Measuring the Effect of Training Data on Deep Learning Predictions via Randomized Experiments
This work addresses the need for interpretability in deep learning by providing a principled way to measure data point effects, which is incremental as it builds on existing Shapley value concepts with efficiency gains.
The paper tackles the problem of quantifying individual training data contributions to deep learning model predictions by introducing a new algorithm that estimates the Average Marginal Effect (AME) using randomized experiments and LASSO regression. The result is an efficient estimator requiring only O(k log N) submodel trainings under sparsity assumptions, improving upon prior Shapley value methods.
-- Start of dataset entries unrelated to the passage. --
(** X3.  The five part arrays hold one entry per mesh, plus three more for
    every mesh the composite rule catches. *)
Theorem part_arrays_total_length G :
  length (walls (classify G)) + length (roof (classify G))
  + length (doors (classify G)) + length (windows (classify G))
  + length (other (classify G))
  = length (meshesOf G) + 3 * length (List.filter compositeRule (meshesOf G)).
Proof.
  unfold classify, analyzeModel, meshesOf.
  apply (analyze_ind (fun l s =>
    length (walls (houseParts s)) + length (roof (houseParts s))
    + length (doors (houseParts s)) + length (windows (houseParts s))
    + length (other (houseParts s))
    = length (List.filter isMesh l)
      + 3 * length (List.filter compositeRule (List.filter isMesh l)))).
  - reflexivity.
  - intros l s x IH. rewrite filter_snoc.
    destruct (isMesh x) eqn:Hm; [|unfold visit; by rewrite Hm, app_nil_r].
    rewrite filter_snoc, !length_app.
    destruct (visit_mesh_cases s x Hm) as (item & _ & _ & _ & Hcase).
    destruct Hcase as [[-> ->] | [-> [-> | [_ [-> | [-> | [-> | ->]]]]]]];
      simpl; rewrite ?length_app; simpl; lia.
Qed.

(** X4.  A scene without a mesh classifies to five empty arrays, and the
    walls array is empty only then: the first mesh visited is always
    listed under walls. *)
Theorem walls_empty_iff_no_mesh G :
  (meshesOf G = [] -> classify G = emptyParts)
  /\ (walls (classify G) = [] <-> meshesOf G = []).
Proof.
  unfold classify, analyzeModel, meshesOf.
  enough (H : (fun l s =>
    (List.filter isMesh l = [] -> houseParts s = emptyParts)
    /\ (walls (houseParts s) = [] <-> List.filter isMesh l = [])
    /\ meshCount s = length (List.filter isMesh l))
      (traverse G) (foldl visit (mkAnalysis 0 emptyParts []) (traverse G))).
  { destruct H as (H1 & H2 & _). by split. }
  apply analyze_ind.
  - done.
  - intros l s x (Hnone & Hiff & Hcount). rewrite filter_snoc.
    destruct (isMesh x) eqn:Hm;
      [|unfold visit; rewrite Hm, app_nil_r; done].
    destruct (visit_mesh_cases s x Hm) as (item & -> & _ & _ & Hcase).
    split; [intros H; by apply app_eq_nil in H as [_ ?]|].
    split; [|rewrite length_app; simpl; lia].
    split; [|intros H; by apply app_eq_nil in H as [_ ?]].
    intros Hw. exfalso.
    destruct Hcase as [[_ Hhp] | [_ [Hhp | [Hpos Hhp]]]].
    + rewrite Hhp in Hw. simpl in Hw. by apply app_eq_nil in Hw as [_ ?].
    + rewrite Hhp in Hw. simpl in Hw. by apply app_eq_nil in Hw as [_ ?].
    + assert (Hsame : walls (houseParts (visit s x)) = walls (houseParts s)).
      { destruct Hhp as [-> | [-> | [-> | ->]]]; reflexivity. }
      rewrite Hsame in Hw. apply Hiff in Hw. rewrite Hw in Hcount.
      simpl in Hcount. done.
Qed.

End ClassifierMore.

Section ClassifierByLabel.

Local Open Scope list_scope.

Implicit Types (G o x : Object3D) (s : Analysis) (l : list Object3D).

Lemma filter_head_split (f : Object3D -> bool) (l rest : list Object3D) o :
  List.filter f l = o :: rest ->
  exists pre post, l = pre ++ o :: post /\ existsb f pre = false /\ f o = true.
Proof.
  induction l as [|y l IH]; simpl; [done|].
  destruct (f y) eqn:Hy.
  - intros [= -> _]. by exists [], l.
  - intros H. destruct (IH H) as (pre & post & -> & Hpre & Ho).
    exists (y :: pre), post. simpl. by rewrite Hy.
Qed.

(** X5.  The first mesh of the traversal is always listed under walls,
    whatever its label and however many meshes follow it: once under each
    of walls, roof, doors and windows when the composite rule catches it,
    and under walls alone otherwise. *)
Theorem first_mesh_listed_under_walls G o (rest : list Object3D) :
  NoDup (map objectId (traverse G)) ->
  meshesOf G = o :: rest ->
  membership o (classify G)
  = if compositeRule o then (1, 1, 1, 1, 0) else onlyUnder "walls".
Proof.
  intros Hnd Hfirst.
  destruct (filter_head_split isMesh _ _ _ Hfirst) as (pre & post & Hs & Hpre & Hm).
  by apply (first_mesh_is_walls_or_composite G pre post o).
Qed.

Lemma first_mesh_listed_under_walls_witness :
  membership Samples.roofMesh (classify Samples.roofThenDoorScene)
  = onlyUnder "walls".
Proof.
  apply (first_mesh_listed_under_walls Samples.roofThenDoorScene
           Samples.roofMesh [Samples.doorMesh]).
  - compute_done.
  - reflexivity.
Defined.

(** X6.  A mesh that the composite rule does not catch and whose
    lowercased label contains "cottage" or "house" is listed under walls
    only, wherever it stands in the traversal and whatever keywords its
    label also contains. *)
Theorem house_label_goes_to_walls G o :
  NoDup (map objectId (traverse G)) ->
  o ∈ traverse G -> isMesh o = true ->
  compositeRule o = false ->
  includes (toLowerCase (name o)) "cottage"
  || includes (toLowerCase (name o)) "house" = true ->
  membership o (classify G) = onlyUnder "walls".
Proof.
  intros Hnd Hin Hm Hc Hlabel. unfold classify, analyzeModel.
  apply list_elem_of_split in Hin as (pre & post & Hs). rewrite Hs in *.
  destruct (membership_decided_at_visit pre post o Hnd) as (-> & H0 & _).
  revert H0. generalize (foldl visit (mkAnalysis 0 emptyParts []) pre).
  unfold membership, compositeRule in *. intros before [= Hw Hr Hd Hwi Ho].
  unfold visit. rewrite Hm, Hc, Hlabel. simpl.
  rewrite occurrences_push_self, Hw, Hr, Hd, Hwi, Ho. reflexivity.
Qed.

Lemma house_label_goes_to_walls_witness :
  membership (Object 2 "Doghouse_Door" true (SingleMaterial 11) [])
    (classify (Object 0 "Scene" false NoMaterial
                 [Samples.roofMesh;
                  Object 2 "Doghouse_Door" true (SingleMaterial 11) []]))
  = onlyUnder "walls".
Proof.
  apply house_label_goes_to_walls.
  - compute_done.
  - right. right. left.
  - reflexivity.
  - reflexivity.
  - reflexivity.
Defined.

(** Past the first mesh, and without "cottage" or "house" in the label,
    the chain of [visit] is the keyword table. *)
Lemma later_mesh_membership G (pre post : list Object3D) o :
  NoDup (map objectId (traverse G)) ->
  traverse G = pre ++ o :: post ->
  existsb isMesh pre = true -> isMesh o = true ->
  includes (toLowerCase (name o)) "cottage" = false ->
  includes (toLowerCase (name o)) "house" = false ->
  membership o (classify G) = onlyUnder (keywordCategory (toLowerCase (name o))).
Proof.
  unfold classify, analyzeModel. intros Hnd Hs Hpre Hm Hcot Hhouse.
  rewrite Hs in *.
  destruct (membership_decided_at_visit pre post o Hnd) as (-> & H0 & Hcount).
  assert (Hsome : 1 <= length (List.filter isMesh pre)).
  { clear -Hpre. induction pre as [|y pre IH]; [done|]. simpl in *.
    destruct (isMesh y); simpl in *; [lia|]. by apply IH. }
  revert H0 Hcount. generalize (foldl visit (mkAnalysis 0 emptyParts []) pre).
  unfold membership. intros before [= Hw Hr Hd Hwi Ho] Hcount.
  assert (Hnot1 : (S (meshCount before) =? 1) = false).
  { apply Nat.eqb_neq. lia. }
  unfold visit. rewrite Hm, Hcot, Hhouse, Hnot1. simpl.
  unfold keywordCategory, firstMatch, keywordRules, matchesRule. simpl.
  repeat match goal with
         | |- context [includes ?lbl ?k] =>
             destruct (includes lbl k); simpl
         end;
    rewrite ?occurrences_push_self, Hw, Hr, Hd, Hwi, Ho; reflexivity.
Qed.

(** X7.  A mesh that is not the first one visited and whose lowercased
    label contains neither "cottage" nor "house" is listed exactly once,
    under the category the keyword rules give its label, and under other
    when no keyword matches. *)
Theorem later_mesh_follows_keywords G (pre post : list Object3D) o :
  NoDup (map objectId (traverse G)) ->
  traverse G = pre ++ o :: post ->
  existsb isMesh pre = true -> isMesh o = true ->
  includes (toLowerCase (name o)) "cottage" = false ->
  includes (toLowerCase (name o)) "house" = false ->
  membership o (classify G) = onlyUnder (keywordCategory (toLowerCase (name o))).
Proof. exact (later_mesh_membership G pre post o). Qed.

Lemma later_mesh_follows_keywords_witness :
  membership (Object 2 "Chimney" true (SingleMaterial 11) [])
    (classify (Object 0 "Scene" false NoMaterial
                 [Samples.roofMesh;
                  Object 2 "Chimney" true (SingleMaterial 11) []]))
  = onlyUnder "other".
Proof.
  apply (later_mesh_follows_keywords
           (Object 0 "Scene" false NoMaterial
              [Samples.roofMesh; Object 2 "Chimney" true (SingleMaterial 11) []])
           [Object 0 "Scene" false NoMaterial
              [Samples.roofMesh; Object 2 "Chimney" true (SingleMaterial 11) []];
            Samples.roofMesh]
           [] (Object 2 "Chimney" true (SingleMaterial 11) [])).
  - compute_done.
  - reflexivity.
  - reflexivity.
  - reflexivity.
  - reflexivity.
  - reflexivity.
Defined.

(** *** The first revision's classifier *)

Lemma legacy_visit_other_node o s x :
  objectId x <> objectId o ->
  membership o (houseParts (Legacy.visit s x)) = membership o (houseParts s).
Proof.
  intros Hne. unfold membership, Legacy.visit.
  repeat match goal with
         | |- context [if ?b then _ else _] => destruct b
         end; simpl; rewrite ?(occurrences_push_other _ _ _ Hne); reflexivity.
Qed.

Lemma legacy_foldl_visit_other_nodes o l s :
  Forall (fun x => objectId x <> objectId o) l ->
  membership o (houseParts (foldl Legacy.visit s l))
  = membership o (houseParts s).
Proof.
  revert s. induction l as [|x l IH]; intros s Hl; [done|].
  inversion Hl; subst. simpl. rewrite IH by done.
  by apply legacy_visit_other_node.
Qed.

(** The first revision's chain is the keyword table for every mesh. *)
Lemma legacy_membership G o :
  NoDup (map objectId (traverse G)) ->
  o ∈ traverse G -> isMesh o = true ->
  membership o (Legacy.classify G)
  = onlyUnder (keywordCategory (toLowerCase (name o))).
Proof.
  intros Hnd Hin Hm. unfold Legacy.classify, Legacy.analyzeModel.
  apply list_elem_of_split in Hin as (pre & post & Hs). rewrite Hs in *.
  apply NoDup_ids_split in Hnd as [Hpre Hpost].
  rewrite foldl_app. simpl.
  rewrite (legacy_foldl_visit_other_nodes o post _ Hpost).
  pose proof (legacy_foldl_visit_other_nodes o pre
                (mkAnalysis 0 emptyParts []) Hpre) as H0.
  revert H0. generalize (foldl Legacy.visit (mkAnalysis 0 emptyParts []) pre).
  unfold membership. simpl. intros before [= Hw Hr Hd Hwi Ho].
  unfold Legacy.visit. rewrite Hm.
  unfold keywordCategory, firstMatch, keywordRules, matchesRule. simpl.
  repeat match goal with
         | |- context [includes ?lbl ?k] =>
             destruct (includes lbl k); simpl
         end;
    rewrite ?occurrences_push_self, Hw, Hr, Hd, Hwi, Ho; reflexivity.
Qed.

(** X8.  The first revision lists every mesh exactly once, under the
    category the keyword rules give its lowercased label (other when none
    matches), whatever its position and its material. *)
Theorem legacy_classify_by_keywords G o :
  NoDup (map objectId (traverse G)) ->
  o ∈ traverse G -> isMesh o = true ->
  membership o (Legacy.classify G)
  = onlyUnder (keywordCategory (toLowerCase (name o))).
Proof. exact (legacy_membership G o). Qed.

Lemma legacy_classify_by_keywords_witness :
  membership Samples.roofMesh (Legacy.classify Samples.roofThenDoorScene)
  = onlyUnder "roof".
Proof.
  apply (legacy_classify_by_keywords Samples.roofThenDoorScene Samples.roofMesh).
  - compute_done.
  - right. left.
  - reflexivity.
Defined.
We develop a new, principled algorithm for estimating the contribution of training data points to the behavior of a deep learning model, such as a specific prediction it makes. Our algorithm estimates the AME, a quantity that measures the expected (average) marginal effect of adding a data point to a subset of the training data, sampled from a given distribution. When subsets are sampled from the uniform distribution, the AME reduces to the well-known Shapley value. Our approach is inspired by causal inference and randomized experiments: we sample different subsets of the training data to train multiple submodels, and evaluate each submodel's behavior. We then use a LASSO regression to jointly estimate the AME of each data point, based on the subset compositions. Under sparsity assumptions ($k \ll N$ datapoints have large AME), our estimator requires only $O(k\log N)$ randomized submodel trainings, improving upon the best prior Shapley value estimators.